◆ TASK DESCRIPTION: Report back each line of the records that contains the string "Require".

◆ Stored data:
··········

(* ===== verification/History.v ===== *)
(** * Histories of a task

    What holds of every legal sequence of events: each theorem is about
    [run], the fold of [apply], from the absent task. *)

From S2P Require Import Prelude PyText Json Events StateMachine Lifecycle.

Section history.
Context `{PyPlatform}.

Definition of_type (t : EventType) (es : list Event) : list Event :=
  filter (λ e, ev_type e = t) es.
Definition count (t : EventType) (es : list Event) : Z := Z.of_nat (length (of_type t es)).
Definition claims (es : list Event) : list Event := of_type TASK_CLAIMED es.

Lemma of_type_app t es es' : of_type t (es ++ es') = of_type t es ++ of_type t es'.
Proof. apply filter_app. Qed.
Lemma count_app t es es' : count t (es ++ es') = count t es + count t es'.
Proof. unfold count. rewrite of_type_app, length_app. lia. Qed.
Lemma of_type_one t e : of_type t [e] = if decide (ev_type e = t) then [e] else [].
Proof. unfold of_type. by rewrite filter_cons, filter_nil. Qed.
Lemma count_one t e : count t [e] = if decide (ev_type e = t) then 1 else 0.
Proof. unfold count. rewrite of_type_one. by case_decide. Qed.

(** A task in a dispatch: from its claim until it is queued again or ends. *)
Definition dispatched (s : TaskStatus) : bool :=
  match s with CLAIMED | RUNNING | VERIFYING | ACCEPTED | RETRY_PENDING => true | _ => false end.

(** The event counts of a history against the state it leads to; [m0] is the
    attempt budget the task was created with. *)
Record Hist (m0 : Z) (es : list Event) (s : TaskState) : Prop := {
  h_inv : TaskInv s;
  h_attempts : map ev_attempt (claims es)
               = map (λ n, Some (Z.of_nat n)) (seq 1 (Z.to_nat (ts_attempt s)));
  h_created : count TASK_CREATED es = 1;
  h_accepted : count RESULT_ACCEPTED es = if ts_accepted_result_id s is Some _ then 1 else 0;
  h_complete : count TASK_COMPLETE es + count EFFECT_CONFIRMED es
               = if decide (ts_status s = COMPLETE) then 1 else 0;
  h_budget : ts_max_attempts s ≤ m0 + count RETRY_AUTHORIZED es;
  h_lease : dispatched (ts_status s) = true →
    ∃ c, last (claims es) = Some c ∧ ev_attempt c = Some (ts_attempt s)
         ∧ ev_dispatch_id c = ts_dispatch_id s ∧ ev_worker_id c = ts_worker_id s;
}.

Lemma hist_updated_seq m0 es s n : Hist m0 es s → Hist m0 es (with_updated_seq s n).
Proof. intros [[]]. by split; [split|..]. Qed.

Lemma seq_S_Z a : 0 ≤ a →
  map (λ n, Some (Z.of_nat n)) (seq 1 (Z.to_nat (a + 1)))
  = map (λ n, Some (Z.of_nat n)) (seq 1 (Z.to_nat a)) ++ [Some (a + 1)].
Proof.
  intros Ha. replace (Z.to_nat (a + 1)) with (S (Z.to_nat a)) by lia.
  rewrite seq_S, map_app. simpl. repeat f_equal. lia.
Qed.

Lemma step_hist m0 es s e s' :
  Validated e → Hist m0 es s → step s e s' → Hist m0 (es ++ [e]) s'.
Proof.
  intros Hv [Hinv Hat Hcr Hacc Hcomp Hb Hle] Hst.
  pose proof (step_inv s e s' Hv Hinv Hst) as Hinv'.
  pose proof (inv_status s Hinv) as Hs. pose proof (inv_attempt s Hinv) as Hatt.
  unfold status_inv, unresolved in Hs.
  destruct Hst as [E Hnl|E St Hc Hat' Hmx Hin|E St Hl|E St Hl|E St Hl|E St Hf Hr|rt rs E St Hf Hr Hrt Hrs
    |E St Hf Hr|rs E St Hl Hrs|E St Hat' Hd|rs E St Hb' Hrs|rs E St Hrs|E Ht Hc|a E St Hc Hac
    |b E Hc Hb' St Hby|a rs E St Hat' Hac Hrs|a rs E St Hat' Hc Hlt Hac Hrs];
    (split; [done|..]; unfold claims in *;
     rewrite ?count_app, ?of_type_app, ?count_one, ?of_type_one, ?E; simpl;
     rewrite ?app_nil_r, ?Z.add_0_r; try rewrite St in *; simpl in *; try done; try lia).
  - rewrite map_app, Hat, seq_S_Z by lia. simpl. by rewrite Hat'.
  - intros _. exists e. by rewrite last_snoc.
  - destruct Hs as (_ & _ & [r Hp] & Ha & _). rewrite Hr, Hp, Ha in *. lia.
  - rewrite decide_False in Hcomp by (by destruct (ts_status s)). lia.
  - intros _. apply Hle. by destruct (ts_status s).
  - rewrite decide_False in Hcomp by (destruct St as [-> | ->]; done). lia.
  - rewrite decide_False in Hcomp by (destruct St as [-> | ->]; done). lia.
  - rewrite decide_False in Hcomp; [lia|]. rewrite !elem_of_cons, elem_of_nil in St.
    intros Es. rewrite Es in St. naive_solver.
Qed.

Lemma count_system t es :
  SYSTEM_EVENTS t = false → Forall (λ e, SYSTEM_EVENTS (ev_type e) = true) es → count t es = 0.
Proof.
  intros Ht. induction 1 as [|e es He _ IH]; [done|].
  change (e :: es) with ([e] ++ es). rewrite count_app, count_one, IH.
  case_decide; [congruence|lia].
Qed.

··········

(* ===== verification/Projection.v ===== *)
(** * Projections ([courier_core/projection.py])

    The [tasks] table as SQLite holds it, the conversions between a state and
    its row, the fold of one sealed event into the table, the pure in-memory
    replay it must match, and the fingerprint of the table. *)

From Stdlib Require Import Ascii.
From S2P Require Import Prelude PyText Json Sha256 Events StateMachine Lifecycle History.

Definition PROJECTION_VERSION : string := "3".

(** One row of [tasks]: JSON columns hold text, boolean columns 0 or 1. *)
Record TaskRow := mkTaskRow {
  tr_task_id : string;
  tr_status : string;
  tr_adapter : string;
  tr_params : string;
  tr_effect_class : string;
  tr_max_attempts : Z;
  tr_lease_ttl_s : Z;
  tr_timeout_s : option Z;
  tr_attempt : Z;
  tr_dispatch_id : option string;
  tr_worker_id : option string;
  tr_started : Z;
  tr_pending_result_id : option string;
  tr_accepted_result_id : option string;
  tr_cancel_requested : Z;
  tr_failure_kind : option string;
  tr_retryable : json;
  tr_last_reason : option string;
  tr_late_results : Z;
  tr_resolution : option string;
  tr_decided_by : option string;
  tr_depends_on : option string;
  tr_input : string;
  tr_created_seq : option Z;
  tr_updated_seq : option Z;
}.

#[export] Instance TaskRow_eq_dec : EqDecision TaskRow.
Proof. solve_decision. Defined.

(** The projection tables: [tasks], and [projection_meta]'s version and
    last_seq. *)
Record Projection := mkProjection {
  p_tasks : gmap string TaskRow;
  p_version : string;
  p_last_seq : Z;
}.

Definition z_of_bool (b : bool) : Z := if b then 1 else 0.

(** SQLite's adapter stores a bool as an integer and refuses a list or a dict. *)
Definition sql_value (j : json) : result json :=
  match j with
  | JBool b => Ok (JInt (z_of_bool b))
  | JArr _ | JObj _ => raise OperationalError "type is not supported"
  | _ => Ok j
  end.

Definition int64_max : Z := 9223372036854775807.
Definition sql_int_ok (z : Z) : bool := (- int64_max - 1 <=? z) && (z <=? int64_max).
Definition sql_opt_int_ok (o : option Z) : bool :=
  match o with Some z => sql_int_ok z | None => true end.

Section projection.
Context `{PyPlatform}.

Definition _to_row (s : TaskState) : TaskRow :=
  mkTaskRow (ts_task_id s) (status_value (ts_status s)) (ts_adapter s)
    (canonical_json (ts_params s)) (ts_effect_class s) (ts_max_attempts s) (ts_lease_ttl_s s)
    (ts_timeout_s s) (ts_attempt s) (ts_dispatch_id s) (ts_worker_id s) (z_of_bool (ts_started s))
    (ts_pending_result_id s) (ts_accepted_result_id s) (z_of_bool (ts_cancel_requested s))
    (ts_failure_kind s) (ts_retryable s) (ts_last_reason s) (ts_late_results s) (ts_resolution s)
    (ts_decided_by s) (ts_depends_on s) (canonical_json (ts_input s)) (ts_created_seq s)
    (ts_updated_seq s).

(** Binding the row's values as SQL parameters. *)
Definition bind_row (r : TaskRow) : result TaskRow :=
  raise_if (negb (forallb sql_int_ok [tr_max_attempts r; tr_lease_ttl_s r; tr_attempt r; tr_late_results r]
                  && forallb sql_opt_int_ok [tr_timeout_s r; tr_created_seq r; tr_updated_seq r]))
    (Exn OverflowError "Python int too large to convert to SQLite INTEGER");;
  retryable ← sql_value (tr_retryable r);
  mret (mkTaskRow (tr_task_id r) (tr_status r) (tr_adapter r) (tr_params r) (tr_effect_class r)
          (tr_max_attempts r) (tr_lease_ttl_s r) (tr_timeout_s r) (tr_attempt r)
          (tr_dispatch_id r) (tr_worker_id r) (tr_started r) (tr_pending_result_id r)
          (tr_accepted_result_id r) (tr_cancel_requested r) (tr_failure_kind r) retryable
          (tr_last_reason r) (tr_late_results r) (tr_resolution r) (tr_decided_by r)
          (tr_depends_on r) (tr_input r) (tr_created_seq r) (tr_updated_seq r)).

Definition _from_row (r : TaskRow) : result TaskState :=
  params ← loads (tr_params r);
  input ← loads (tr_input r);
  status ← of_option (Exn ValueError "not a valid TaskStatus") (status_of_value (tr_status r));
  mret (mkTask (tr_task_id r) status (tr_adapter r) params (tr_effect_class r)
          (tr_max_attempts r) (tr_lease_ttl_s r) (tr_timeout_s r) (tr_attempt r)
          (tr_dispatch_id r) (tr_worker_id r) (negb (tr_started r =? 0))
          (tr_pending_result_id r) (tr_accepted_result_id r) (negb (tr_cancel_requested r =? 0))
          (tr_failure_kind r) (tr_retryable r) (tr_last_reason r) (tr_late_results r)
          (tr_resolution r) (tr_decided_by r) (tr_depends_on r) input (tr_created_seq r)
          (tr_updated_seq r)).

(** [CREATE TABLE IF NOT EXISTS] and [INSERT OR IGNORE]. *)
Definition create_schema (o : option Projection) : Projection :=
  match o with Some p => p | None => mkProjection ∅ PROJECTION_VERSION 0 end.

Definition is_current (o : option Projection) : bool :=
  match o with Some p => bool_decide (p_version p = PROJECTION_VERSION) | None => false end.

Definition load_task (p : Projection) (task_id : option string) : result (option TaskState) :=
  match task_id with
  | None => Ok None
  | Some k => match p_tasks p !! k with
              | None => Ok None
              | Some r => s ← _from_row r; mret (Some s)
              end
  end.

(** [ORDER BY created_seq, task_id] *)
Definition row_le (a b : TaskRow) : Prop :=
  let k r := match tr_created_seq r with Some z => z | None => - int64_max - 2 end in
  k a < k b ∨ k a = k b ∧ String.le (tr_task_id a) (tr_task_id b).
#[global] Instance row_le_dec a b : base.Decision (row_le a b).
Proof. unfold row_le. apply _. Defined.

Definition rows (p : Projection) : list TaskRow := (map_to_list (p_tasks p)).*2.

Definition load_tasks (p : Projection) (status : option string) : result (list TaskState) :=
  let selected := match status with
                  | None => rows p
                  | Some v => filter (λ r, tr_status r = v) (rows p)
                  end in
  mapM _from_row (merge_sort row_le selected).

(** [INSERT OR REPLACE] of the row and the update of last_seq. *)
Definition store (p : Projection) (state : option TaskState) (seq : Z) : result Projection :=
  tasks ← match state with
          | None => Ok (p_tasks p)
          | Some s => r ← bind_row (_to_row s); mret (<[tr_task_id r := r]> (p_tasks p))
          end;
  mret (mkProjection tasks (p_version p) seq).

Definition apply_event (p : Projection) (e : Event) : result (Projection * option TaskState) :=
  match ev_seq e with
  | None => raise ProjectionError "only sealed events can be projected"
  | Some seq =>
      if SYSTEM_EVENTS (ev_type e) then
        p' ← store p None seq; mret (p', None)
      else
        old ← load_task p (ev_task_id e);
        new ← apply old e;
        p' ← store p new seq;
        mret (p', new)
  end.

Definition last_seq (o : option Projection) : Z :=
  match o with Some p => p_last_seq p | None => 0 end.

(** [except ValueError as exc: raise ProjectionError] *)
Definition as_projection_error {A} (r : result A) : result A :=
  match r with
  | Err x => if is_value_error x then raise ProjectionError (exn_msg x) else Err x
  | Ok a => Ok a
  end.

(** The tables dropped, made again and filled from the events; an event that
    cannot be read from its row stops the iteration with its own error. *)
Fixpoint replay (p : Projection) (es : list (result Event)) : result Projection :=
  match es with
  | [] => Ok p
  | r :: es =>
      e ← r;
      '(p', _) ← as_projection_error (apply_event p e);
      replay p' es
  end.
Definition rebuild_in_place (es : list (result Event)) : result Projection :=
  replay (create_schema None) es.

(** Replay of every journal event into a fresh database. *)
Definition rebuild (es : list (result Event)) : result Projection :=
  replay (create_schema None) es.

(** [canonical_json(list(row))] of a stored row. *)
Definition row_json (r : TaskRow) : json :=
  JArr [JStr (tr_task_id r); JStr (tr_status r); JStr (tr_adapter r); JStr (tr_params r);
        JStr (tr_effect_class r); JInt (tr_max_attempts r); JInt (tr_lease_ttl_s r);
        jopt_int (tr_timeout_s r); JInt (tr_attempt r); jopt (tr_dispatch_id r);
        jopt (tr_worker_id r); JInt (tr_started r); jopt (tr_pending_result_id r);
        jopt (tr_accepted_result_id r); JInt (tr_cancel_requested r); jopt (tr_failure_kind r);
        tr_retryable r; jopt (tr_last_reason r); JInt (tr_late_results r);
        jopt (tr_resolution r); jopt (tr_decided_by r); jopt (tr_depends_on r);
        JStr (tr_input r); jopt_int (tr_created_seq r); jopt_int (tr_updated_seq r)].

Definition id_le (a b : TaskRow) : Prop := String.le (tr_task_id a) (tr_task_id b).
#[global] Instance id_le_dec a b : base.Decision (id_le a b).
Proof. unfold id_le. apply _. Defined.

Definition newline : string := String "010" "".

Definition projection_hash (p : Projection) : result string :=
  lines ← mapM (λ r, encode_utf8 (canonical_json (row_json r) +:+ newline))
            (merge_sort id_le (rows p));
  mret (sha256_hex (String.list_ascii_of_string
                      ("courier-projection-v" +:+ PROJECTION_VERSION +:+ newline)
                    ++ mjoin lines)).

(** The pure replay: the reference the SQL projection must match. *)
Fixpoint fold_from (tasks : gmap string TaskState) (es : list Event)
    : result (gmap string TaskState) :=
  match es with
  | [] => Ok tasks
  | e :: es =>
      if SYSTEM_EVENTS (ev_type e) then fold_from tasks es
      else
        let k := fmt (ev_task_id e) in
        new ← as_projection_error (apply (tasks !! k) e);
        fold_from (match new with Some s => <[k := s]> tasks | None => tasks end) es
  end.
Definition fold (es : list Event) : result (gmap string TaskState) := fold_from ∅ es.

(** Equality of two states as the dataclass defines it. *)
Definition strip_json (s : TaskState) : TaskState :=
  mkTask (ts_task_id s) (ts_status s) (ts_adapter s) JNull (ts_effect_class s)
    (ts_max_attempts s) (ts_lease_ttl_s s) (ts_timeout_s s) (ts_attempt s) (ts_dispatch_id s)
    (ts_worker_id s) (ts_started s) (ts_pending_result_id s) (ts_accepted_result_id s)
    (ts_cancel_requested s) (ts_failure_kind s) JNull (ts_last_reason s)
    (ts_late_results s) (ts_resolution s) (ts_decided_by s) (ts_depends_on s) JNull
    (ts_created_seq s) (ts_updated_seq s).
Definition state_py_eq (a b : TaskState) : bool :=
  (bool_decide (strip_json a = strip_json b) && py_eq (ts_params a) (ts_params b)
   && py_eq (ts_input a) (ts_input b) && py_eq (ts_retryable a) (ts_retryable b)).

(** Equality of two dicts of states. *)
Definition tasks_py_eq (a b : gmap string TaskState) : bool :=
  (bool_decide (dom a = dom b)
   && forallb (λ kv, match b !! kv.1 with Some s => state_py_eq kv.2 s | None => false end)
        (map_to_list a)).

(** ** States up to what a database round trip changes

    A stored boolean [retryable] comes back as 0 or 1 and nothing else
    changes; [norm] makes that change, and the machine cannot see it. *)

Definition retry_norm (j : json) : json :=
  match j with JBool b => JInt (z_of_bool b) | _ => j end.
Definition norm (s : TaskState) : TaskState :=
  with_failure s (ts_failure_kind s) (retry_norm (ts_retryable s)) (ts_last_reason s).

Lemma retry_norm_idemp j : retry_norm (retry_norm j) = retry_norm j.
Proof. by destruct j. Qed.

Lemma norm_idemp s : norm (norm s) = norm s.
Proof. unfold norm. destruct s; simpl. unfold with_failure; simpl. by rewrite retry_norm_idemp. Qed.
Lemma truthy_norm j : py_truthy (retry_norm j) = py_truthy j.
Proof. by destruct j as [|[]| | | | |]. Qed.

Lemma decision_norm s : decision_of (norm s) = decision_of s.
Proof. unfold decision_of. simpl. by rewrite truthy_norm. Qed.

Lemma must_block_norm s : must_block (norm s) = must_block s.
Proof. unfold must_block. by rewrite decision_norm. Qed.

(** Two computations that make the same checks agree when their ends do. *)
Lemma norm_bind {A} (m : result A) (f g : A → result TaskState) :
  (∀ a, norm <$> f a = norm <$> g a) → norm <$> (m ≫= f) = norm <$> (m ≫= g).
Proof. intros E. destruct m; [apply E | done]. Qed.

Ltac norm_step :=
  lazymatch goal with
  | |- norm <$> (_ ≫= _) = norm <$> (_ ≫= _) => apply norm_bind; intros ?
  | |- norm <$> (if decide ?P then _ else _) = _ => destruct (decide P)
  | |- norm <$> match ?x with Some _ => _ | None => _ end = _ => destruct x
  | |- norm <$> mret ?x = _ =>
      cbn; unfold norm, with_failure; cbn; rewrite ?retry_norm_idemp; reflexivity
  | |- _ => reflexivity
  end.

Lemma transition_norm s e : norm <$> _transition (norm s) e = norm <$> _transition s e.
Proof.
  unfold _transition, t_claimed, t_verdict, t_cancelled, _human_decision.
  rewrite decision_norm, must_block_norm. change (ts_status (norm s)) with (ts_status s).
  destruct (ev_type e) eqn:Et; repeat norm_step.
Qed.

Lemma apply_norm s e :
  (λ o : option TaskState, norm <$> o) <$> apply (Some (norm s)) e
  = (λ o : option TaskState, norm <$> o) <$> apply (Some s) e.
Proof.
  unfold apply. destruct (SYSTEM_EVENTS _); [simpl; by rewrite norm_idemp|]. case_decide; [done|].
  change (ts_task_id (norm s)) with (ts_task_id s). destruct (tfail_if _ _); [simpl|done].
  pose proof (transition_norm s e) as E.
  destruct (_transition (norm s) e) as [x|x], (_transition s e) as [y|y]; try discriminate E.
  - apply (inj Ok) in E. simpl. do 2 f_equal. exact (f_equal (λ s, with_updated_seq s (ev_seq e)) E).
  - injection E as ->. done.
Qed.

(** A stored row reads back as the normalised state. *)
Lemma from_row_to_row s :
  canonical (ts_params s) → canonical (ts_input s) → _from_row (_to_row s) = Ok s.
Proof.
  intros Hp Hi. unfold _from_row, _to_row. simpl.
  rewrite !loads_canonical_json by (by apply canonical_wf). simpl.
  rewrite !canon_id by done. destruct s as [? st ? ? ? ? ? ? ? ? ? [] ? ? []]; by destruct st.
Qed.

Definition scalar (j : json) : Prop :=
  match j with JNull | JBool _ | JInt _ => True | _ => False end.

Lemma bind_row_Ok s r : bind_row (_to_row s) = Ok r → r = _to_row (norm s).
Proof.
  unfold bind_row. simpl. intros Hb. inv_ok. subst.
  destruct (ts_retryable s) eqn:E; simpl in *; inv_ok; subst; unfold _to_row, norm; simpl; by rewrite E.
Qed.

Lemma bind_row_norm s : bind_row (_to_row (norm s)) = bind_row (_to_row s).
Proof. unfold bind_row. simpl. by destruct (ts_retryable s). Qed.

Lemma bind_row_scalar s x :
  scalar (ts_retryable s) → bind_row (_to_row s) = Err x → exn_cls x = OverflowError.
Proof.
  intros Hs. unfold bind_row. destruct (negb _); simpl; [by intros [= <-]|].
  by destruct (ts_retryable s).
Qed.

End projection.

··········

◆ EXERCISE OUTPUT:
From S2P Require Import Prelude PyText Json Events StateMachine Lifecycle.
From Stdlib Require Import Ascii.
From S2P Require Import Prelude PyText Json Sha256 Events StateMachine Lifecycle History.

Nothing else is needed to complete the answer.